Día 15 – Real
Sakura aún seguía intrigada con saber el real nombre del gurú. Después de casi una hora intentando meditar, pudo apreciar lo que en verdad la mayoría de las fanáticas hablaban de él en internet. Y no podía negar la belleza de aquel hombre. Intentando olvidar aquellos pensamientos, pensó en su casa, en cómo estaría su hermano.
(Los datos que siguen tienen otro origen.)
Lemma status_denial c x :
  status (denial c x fresh) = StatusNotFound \/ status (denial c x fresh) = StatusForbidden.
Proof. unfold denial. destruct (bool_decide _); [by left|by right]. Qed.

Lemma status_authz_denial c x : status (authz_denial c x fresh) = StatusForbidden.
Proof. unfold authz_denial. by destruct (bool_decide _). Qed.

Lemma status_authz_refusal E w r out :
  resp w = fresh -> authz_refusal E w r out -> status out = StatusForbidden.
Proof.
  unfold authz_refusal. intros -> [[_ ->]| ->]; [done|apply status_authz_denial].
Qed.

Lemma status_knock c cf id : status (knock_response c cf id fresh) = StatusNoContent.
Proof. unfold knock_response. by destruct (bound c). Qed.

(** In stealth mode a denial is the very response of an unrouted path. *)
Lemma denial_stealth c x w : mode_of c x = FailStealth -> denial c x w = r_notfound w.
Proof. intros H. unfold denial. by rewrite bool_decide_eq_true_2. Qed.

(** ** Knock, then request *)

Lemma put_allowed s g old rg now cookie :
  wf s -> admits g (gService g) (gIP g) rg now cookie ->
  (gBinding g <> BindingIPCookie ->
     cookie = [] \/
     Store.grants (Put s (Some g) old) !! GrantKeyCookie (gService g) (gIP g) (CookieHash cookie) = None) ->
  IsAllowed (Put s (Some g) old) (gService g) (gIP g) rg now cookie = Some g.
Proof.
  intros Hwf Hadm Hplain. apply IsAllowed_iff. split; [|done].
  destruct (Put_spec s g old Hwf) as [_ He]. rewrite He in *.
  apply candidate_put; [|done]. intros Hb. destruct (adm_cookie _ _ _ _ _ _ Hadm Hb) as (?&?&?). done.
Qed.

Lemma B64u_random_nonempty E w id : device_id E w = Some id -> (forall i l, rand_at E i 32 = Some l -> length l = 32%nat) -> id <> [].
Proof.
  unfold device_id. intros H Hlen. apply fmap_Some in H as (raw & Hr & ->).
  apply B64u_nonempty. apply Hlen in Hr. by intros ->.
Qed.

Lemma ctx_of_service E c r x :
  ctx_of E c r = Some x -> svc x = (Service c (service x)).1 /\ known x = (Service c (service x)).2.
Proof.
  unfold ctx_of. destruct (ClientIP c r) as [[i|e] b]; [|done].
  destruct (bool_decide (i = [])); [done|].
  destruct (resolveTarget (url_Parse E) c r) as [[s u]|]; [|done].
  destruct (bool_decide (s = [])); [done|]. by intros [= <-].
Qed.

(** The later request [r2] of a client that knocked: same client and service, the
    cookie it was given, the grant and the token still live. *)
Record returns (E : Env) (w w2 : World) (r2 : Request) (c c2 : reqCtx) (token : Token) (t : Z)
    (id : bytes) : Prop := {
  rt_cfg : cfg (srv w2) = cfg (srv w);
  rt_reg : reg (srv w2) = reg (srv w);
  rt_peer : trusted_peer (cfg (srv w)) r2 = true;
  rt_ctx : ctx_of E (cfg (srv w)) r2 = Some c2;
  rt_service : service c2 = service c;
  rt_ip : ip c2 = ip c;
  rt_cookie : RCookie r2 GrantCookieName = if bound c then Some id else None;
  rt_live : now_at E (ticks w2) < i64 (t + grantTTL (cfg (srv w)) (svc c));
  rt_token : Expires token = 0 \/ now_at E (ticks w2) < Expires token }.

Lemma minted_admits E w r c kid token rnd t id now :
  knock_ok E w r c kid token rnd t -> draw_ok E c w id -> (bound c = true -> id <> []) ->
  now < i64 (t + grantTTL (cfg (srv w)) (svc c)) ->
  Expires token = 0 \/ now < Expires token ->
  admits (minted c (cfg (srv w)) kid token t (grant_hash c id)) (service c) (ip c)
    (Some (reg (srv w))) now (if bound c then id else []).
Proof.
  intros Hk Hd Hid Hlive Htok. split; [done|done|done| |].
  - right. exists token. split; [|done].
    destruct (proj1 (Authorize_Ok_iff _ _ _ _ _) (ko_auth _ _ _ _ _ _ _ _ Hk)) as [? ? _ ?].
    by split.
  - cbn [gBinding minted]. intros Hb. unfold grant_hash.
    assert (Hbc : bound c = true) by (by apply bool_decide_eq_true). rewrite Hbc in *.
    cbn [gCookieHash minted]. split; [auto|]. split; [apply CookieHash_nonempty|done].
Qed.

Lemma authz_204 E w r :
  resp w = fresh -> status (resp (authz E r w).2) = StatusNoContent <-> authz_pass E w r = true.
Proof.
  intros Hf. destruct (authz_cases E w r) as [_ [[-> (x & -> & Hx)]|[-> Hr]]].
  - unfold r_status. by rewrite Hx, Hf.
  - by rewrite (status_authz_refusal _ _ _ _ Hf Hr).
Qed.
Ni siquiera pudo comunicarse con él para decirle de su estadía acá.
Y aunque el meditar le estaba siendo imposible, el recordar a su familia le estaba trayendo paz, el recordar a sus difuntos padres y a su hermano sacando la cara por ella, le hizo entender que debía aterrizar y ayudar de la misma manera a él, no podía llevarse todo el peso solo la verdad.
Una lágrima rodó por sus ojos.
―¿Estás bien? ―preguntó el gurú con mucha calma.
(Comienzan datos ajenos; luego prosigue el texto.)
Lemma settings_read opts args o :
  Parse formal (arguments opts ++ args) o = Parse formal args (foldl give o opts).
Proof.
  revert o. induction opts as [|s opts IH]; intros o; [done|].
  unfold arguments in *. cbn [map concat foldl]. by rewrite <- app_assoc, setting_read.
Qed.

Lemma command_options opts read draw :
  command (arguments opts) read draw = main (options opts) (read (fConfig (options opts))) draw.
Proof. unfold command, command_line. pose proof (settings_read opts [] (mkFlags (lit "config.json") false false [])) as H.
  rewrite app_nil_r in H. by rewrite H.
Qed.

(** ** Properties *)

(** C12: a process is its server and nothing more.  Whatever requests, ticks and
    signals it gets, its server goes through the corresponding requests, sweeps
    and reloads and no others, up to the first stop signal; its configuration in
    force is always a well-formed one, from a file, under the override of the
    command line. *)
Theorem process_refines_server E fl raw draw tk dr p es
    (Hmain : serving (main fl raw draw) tk dr p) :
  world (prun E fl p es) = app_run E (world p) (server_run fl (adminSrv p) es) /\
  proc_ok fl (prun E fl p es).
Proof.
  destruct (serving_start _ _ _ _ _ _ Hmain) as (Hok & Hup & _).
  split; [by apply prun_world|by apply prun_ok].
Qed.

(** C13: a reload is refused for [listen] only if there is no override: with
    [-listen] on the command line a SIGHUP is applied exactly when the file loads
    and [admin_listen] is unchanged.  A SIGHUP that is not applied leaves the
    whole server as it was; one that is keeps every grant, nonce, code and
    counter, and the key nonces are signed with too (the documentation has it made
    anew), so that a nonce handed out before the reload stays good; and it reports
    the reload. *)
Theorem SIGHUP_exact E fl raw draw tk dr p es file
    (Hmain : serving (main fl raw draw) tk dr p) (Hup : up (prun E fl p es) = true) :
  let q := prun E fl p es in
  let q' := pstep E fl q (PHup file) in
  (exists c, LoadConfig file = Ok c /\ AdminListen c = AdminListen (cfg (srv (world q))) /\
     (fListen fl = [] -> Listen c = Listen (cfg (srv (world q)))) /\
     cfg (srv (world q')) = override fl c /\ in_sync (world q') /\
     live_state (world q') = live_state (world q) /\
     log q' = log q ++ [Reloaded (length (cfgTokens c)) (size (cfgServices c))]) \/
  (~ (exists c, LoadConfig file = Ok c /\ AdminListen c = AdminListen (cfg (srv (world q))) /\
        (fListen fl = [] -> Listen c = Listen (cfg (srv (world q))))) /\
   world q' = world q /\
   exists line, log q' = log q ++ [line] /\ forall n m, line <> Reloaded n m).
Proof.
  cbv zeta. destruct (serving_start _ _ _ _ _ _ Hmain) as (Hok%(prun_ok E fl p es) & _ & _).
  set (q := prun E fl p es) in *. clearbody q.
  pose proof (pstep_ok E fl q (PHup file) Hok) as [Hsync' _ _ _].
  revert Hsync'. unfold pstep. rewrite Hup. cbn [negb]. unfold hup.
  destruct (LoadConfig file) as [c|e] eqn:Hload.
  2: { intros _. right. split; [by intros (c & ? & _)|]. split; [done|]. by eexists. }
  pose proof (LoadConfig_well_configured _ _ Hload) as Hwc.
  destruct (Reload_cases (override fl c) (world q)) as [(Hr & Hl & Ha & Hc & Hlive)|[e Hr]].
  - rewrite Hr. cbn [world log]. intros Hs. left. exists c. split; [done|].
    rewrite override_admin in Ha. split; [done|]. split; [|split; [done|split; [done|split; [done|]]]].
    + intros Hno. revert Hl. unfold override. by rewrite bool_decide_eq_true_2.
    + unfold override. by destruct (bool_decide _).
  - rewrite Hr. cbn [world log]. intros _. right. split; [|by eauto].
    intros (c' & [= <-] & Ha & Hno). revert Hr. unfold Reload, act, reload.
    destruct (registry_total (override fl c)) as (rg & -> & _); [by apply override_well_configured|].
    rewrite (override_admin fl c), Ha.
    rewrite (bool_decide_eq_true_2 (Listen _ = _)); [by rewrite bool_decide_eq_true_2|].
    destruct (decide (fListen fl = [])) as [Hn|Hn].
    + rewrite <- Hno by done. unfold override. by rewrite bool_decide_eq_true_2.
    + rewrite override_listen by done. by rewrite (po_listen _ _ Hok).
Qed.

(** C11: access follows the file in force.  At any point in the life of a
    process, reloads included, a request let through to a gated path is one of a
    configured service, and the grant it rides on is an operator's own or carries
    a kid the configuration in force still lists, unexpired, with the very secret
    it was minted under, and still allows on that service.  So dropping or
    rotating a token in the file and signalling the process ends its access. *)
Theorem access_by_policy E fl raw draw tk dr p es r
    (Hmain : serving (main fl raw draw) tk dr p)
    (Hpass : status (resp (authz E r (begin (world (prun E fl p es)))).2) = StatusNoContent) :
  let w := begin (world (prun E fl p es)) in
  exists x, ctx_of E (cfg (srv w)) r = Some x /\
    (is_endpoint (URIPrefix (cfg (srv w))) (uri x) = true \/
     exists g, honored w r x (now_at E (ticks w)) = Some g /\
       canonServices (cfg (srv w)) !! service x = Some (svc x) /\
       (gManual g = true \/
        exists t, policy (cfg (srv w)) (svc x) (gKid g) (now_at E (ticks w)) t /\
          gSecretFP g = Fingerprint (Some t))).
Proof.
  cbv zeta. destruct (serving_start _ _ _ _ _ _ Hmain) as (Hok%(prun_ok E fl p es) & _ & _).
  apply authz_204 in Hpass; [|done]. unfold authz_pass in Hpass.
  set (w := begin (world (prun E fl p es))) in *.
  assert (Hw : in_sync w /\ well_configured (cfg (srv w))) by (destruct Hok; done).
  clearbody w. destruct Hw as [[_ Hreg] Hwc].
  apply andb_true_iff in Hpass as [_ Hpass].
  destruct (ctx_of E _ r) as [x|] eqn:Hctx; [|done]. exists x. split; [done|].
  apply orb_true_iff in Hpass as [He|Hpass]; [by left|right].
  apply andb_true_iff in Hpass as [Hknown Hg].
  destruct (honored w r x _) as [g|] eqn:Hh; [|done]. exists g. split; [done|].
  assert (Hsvc : canonServices (cfg (srv w)) !! service x = Some (svc x)).
  { unfold ctx_of in Hctx. destruct (ClientIP _ r) as [[addr|?] ?]; [|done].
    destruct (bool_decide (addr = [])); [done|].
    destruct (resolveTarget _ _ r) as [[s u]|]; [|done]. destruct (bool_decide (s = [])); [done|].
    injection Hctx as <-. cbn [service svc known] in *. unfold Service in *.
    by destruct (canonServices _ !! s). }
  split; [done|]. unfold honored in Hh. apply bind_Some in Hh as (g' & Ha & Hb).
  assert (g' = g) as -> by (destruct (bound x && _); [done|by injection Hb]).
  apply IsAllowed_iff in Ha as [_ [_ _ _ [Hm|(t & Hauth & Hfp)] _]]; [by left|right].
  exists t. split; [|done]. by eapply authorized_policy.
Qed.

(** C39: the command line means what it says: however each option is spelled (one dash
    or two, the value joined or in the next argument), the command goes on with
    the options in their order, each overriding what came before, and with the file
    they name; an option it does not have stops it with the usage and code 2, with
    no file read, whatever follows. *)
Theorem command_line_exact opts p name rest read draw
    (Hname : plain name) (Hnew : name ∉ [lit "help"; lit "h"] ++ map Name formal) :
  command (arguments opts) read draw = main (options opts) (read (fConfig (options opts))) draw /\
  command (arguments opts ++ (dashes p ++ name) :: rest) read draw = SUsage 2.
Proof.
  split; [apply command_options|]. unfold command, command_line. rewrite settings_read.
  by rewrite (Parse_undefined formal name _ _ p Hname Hnew).
Qed.

(** C29: [-check] is the whole of the start-up.  Whatever the other options, with
    [-check] after them the command reports of the file they name exactly what
    the start would do with it: a file it accepts starts a server, with the listen
    address it reported, unless there is no randomness; a file it refuses stops
    the process with the same error. *)
Theorem check_decides opts p read draw
    (Hplain : fCheck (options opts) = false /\ fVersion (options opts) = false) :
  let check := command (arguments (opts ++ [GiveCheck p true])) read draw in
  let start := command (arguments opts) read draw in
  let file := LoadConfig (read (fConfig (options opts))) in
  (exists e, file = Err e /\ check = SConfigFatal e /\ start = SConfigFatal e) \/
  (exists c, file = Ok c /\
     check = SCheckOK (length (cfgTokens c)) (size (cfgServices c)) (Listen (override (options opts) c)) /\
     (RandomBytes draw 32 = None /\ start = SStartupFatal \/
      exists s a, start = SServing s a /\ cfg s = override (options opts) c /\
        mux s = Some (buildMuxLocked (cfg s)))).
Proof.
  destruct Hplain as [Hc Hv]. cbv zeta. rewrite !command_options. unfold options in *.
  rewrite foldl_app. cbn [foldl]. set (fl := foldl _ _ opts) in *. clearbody fl.
  destruct fl as [path ck vs l]. cbn [fCheck fVersion] in Hc, Hv. subst.
  unfold main, give. cbn [fConfig fCheck fVersion fListen].
  destruct (LoadConfig (read path)) as [c|e] eqn:Hload; [right|left; by eexists].
  exists c. split; [done|]. split.
  { unfold override. cbn [fListen]. by destruct (bool_decide (l = [])). }
  apply LoadConfig_well_configured, (override_well_configured (mkFlags path false false l)) in Hload.
  destruct (NewServer _ draw) as [s|] eqn:Hs; [right|left; split; [by eapply NewServer_total|done]].
  eexists _, _. split; [done|]. unfold NewServer in Hs. destruct (MakeRegistry _); [|done].
  apply bind_Some in Hs as (nk & _ & [= <-]). done.
Qed.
―Sí, sólo estaba pensando en mi vida…
El gurú sonrió ante aquellas palabras.
―Eso es lo que hacemos, reflexionamos sobre la vida. ¿Qué te acongoja?
―Eso mismo, que no sé qué hacer con ella. Dejé cosas pendiente afuera, me despidieron, solo estamos mi hermano y yo y… ―suspiró, se dio cuenta de que estaba hablando de más―. Lo lamento…
―No te disculpes, si estás acá es por algo ―sonrió― y quiero ayudarte.
No podía negar Sakura, que realmente necesitaba desahogarse.